(** ** The scene graph and math library the renderer calls into

    Matrices, graph nodes, bounding boxes, the viewer camera and the
    forward renderer's services are not part of the shadow renderer; they
    are taken as an interface.  Mutating methods return the new value. *)

Class Engine : Type := {
  Mat4 : Type;
  Quat : Type;
  GraphNode : Type;
  BoundingBox : Type;
  Camera : Type;
  (* Mat4 *)
  transformPoint : Mat4 -> Vec3 -> Vec3;
  mat4_invert : Mat4 -> Mat4;
  (* GraphNode *)
  getPosition : GraphNode -> Vec3;
  getRotation : GraphNode -> Quat;
  setPosition : GraphNode -> Vec3 -> GraphNode;
  setRotation : GraphNode -> Quat -> GraphNode;
  rotateLocal : GraphNode -> num -> num -> num -> GraphNode;
  translateLocal : GraphNode -> num -> num -> num -> GraphNode;
  getWorldTransform : GraphNode -> Mat4;
  node_right : GraphNode -> Vec3;
  node_up : GraphNode -> Vec3;
  node_forward : GraphNode -> Vec3;
  (* BoundingBox *)
  bb_add : BoundingBox -> BoundingBox -> BoundingBox;
  bb_getMin : BoundingBox -> Vec3;
  bb_getMax : BoundingBox -> Vec3;
  (* viewer camera; Frustum.getPoints returns the 8 corners of a slice *)
  camera_nearClip : Camera -> num;
  camera_node : Camera -> GraphNode;
  frustum_getPoints : Camera -> num -> num -> list Vec3
}.

(** ** Depth range of a box in camera space: getDepthRange *)

Record DepthRange : Type := mkDepthRange { dr_min : num; dr_max : num }.
Definition query (env : Env) (self : t) (query_text : string)
  : string * list event :=
  let kb := knowledge_base self in
  let results : list string := [] in
  let events : list event := [] in
  (* general RAG tool *)
  let '(results, events) :=
    if nonempty (documents kb) || nonempty (web_pages kb) then
      match rag_run env query_text with
      | Ok rag_result =>
          (if usable rag_result then
             (results ++ [("### General Knowledge Base Results" ++ nl
                             ++ text_of rag_result)%string])%list
           else results,
           (events ++ [RagRun query_text])%list)
      | Raise _ => (results, (events ++ [RagRun query_text])%list)
      end
    else (results, events) in
  (* PDF tool *)
  let '(results, events) :=
    if nonempty (documents kb) then
      let pdf_docs :=
        filter (fun doc => String.eqb (field "type" doc) "pdf") (documents kb) in
      if nonempty pdf_docs then
        pdf_loop env self query_text (firstn 3 pdf_docs) results events
      else (results, events)
    else (results, events) in
  (* YouTube tool *)
  let '(results, events) :=
    if nonempty (youtube_videos kb) then
      match youtube_run env (youtube_tool self) query_text with
      | Ok yt_result =>
          (if usable yt_result then
             (results ++ [("### YouTube Video Results" ++ nl
                             ++ text_of yt_result)%string])%list
           else results,
           (events ++ [YoutubeRun (youtube_tool self) query_text])%list)
      | Raise _ =>
          (results, (events ++ [YoutubeRun (youtube_tool self) query_text])%list)
      end
    else (results, events) in
  (* Website tool *)
  let '(results, events) :=
    if nonempty (web_pages kb) then
      match website_run env (website_tool self) query_text with
      | Ok web_result =>
          (if usable web_result then
             (results ++ [("### Website Results" ++ nl
                             ++ text_of web_result)%string])%list
           else results,
           (events ++ [WebsiteRun (website_tool self) query_text])%list)
      | Raise _ =>
          (results, (events ++ [WebsiteRun (website_tool self) query_text])%list)
      end
    else (results, events) in
  if nonempty results then (join (nl ++ nl) results, events)
  else (no_information, events).
(** * pydatajson: indicators and federation, a shallow embedding

    The Python sources embedded here are [pydatajson/indicators.py] and
    [pydatajson/federation.py].  Parsed catalogs are JSON values; Python
    exceptions are results of the [result] monad; Python floats are
    idealised as exact rationals. *)

From Stdlib Require Import ZArith QArith Qround String Ascii List Bool Lia.
From stdpp Require Import base option list strings gmap.

Set Warnings "-register-all".
Local Open Scope string_scope.
Local Open Scope Z_scope.

(** ** Python values *)

(** What [json.load] produces: [None], booleans, integers, floats, strings,
    lists and dicts.  A dict is an association list in insertion order; the
    first binding of a key is the one Python sees. *)
Inductive json : Type :=
  | JNull
  | JBool (b : bool)
  | JInt (n : Z)
  | JFloat (q : Q)
  | JStr (s : string)
  | JList (l : list json)
  | JDict (d : list (string * json)).

(** The exceptions of the embedded code; [ExternalError] is a failure of a
    collaborator that is not among the sources. *)
Inductive exn : Type :=
  | KeyError | TypeError | AttributeError | ZeroDivisionError | IndexError
  | ExternalError.

Inductive result (A : Type) : Type :=
  | Ok (a : A)
  | Raise (e : exn).
Arguments Ok {A} a.
Arguments Raise {A} e.

#[global] Instance result_ret : MRet result := fun _ a => Ok a.
#[global] Instance result_bind : MBind result := fun _ _ f m =>
  match m with Ok a => f a | Raise e => Raise e end.
#[global] Instance result_fmap : FMap result := fun _ _ f m =>
  match m with Ok a => Ok (f a) | Raise e => Raise e end.

(** A [for] loop with an accumulator whose body may raise. *)
Definition foldM {A B : Type} (f : B -> A -> result B) : list A -> B -> result B :=
  fix go (l : list A) (acc : B) : result B :=
    match l with
    | [] => Ok acc
    | x :: r => match f acc x with Ok acc' => go r acc' | Raise e => Raise e end
    end.

(** A list comprehension whose body may raise. *)
Definition mapM {A B : Type} (f : A -> result B) : list A -> result (list B) :=
  fix go (l : list A) : result (list B) :=
    match l with
    | [] => Ok []
    | x :: r =>
        match f x with
        | Ok y => match go r with Ok ys => Ok (y :: ys) | Raise e => Raise e end
        | Raise e => Raise e
        end
    end.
########
## What needs to be done
Return every line of the listing above that contains "Import".

## Answer to this problem
From Stdlib Require Import ZArith QArith Qround String Ascii List Bool Lia.
From stdpp Require Import base option list strings gmap.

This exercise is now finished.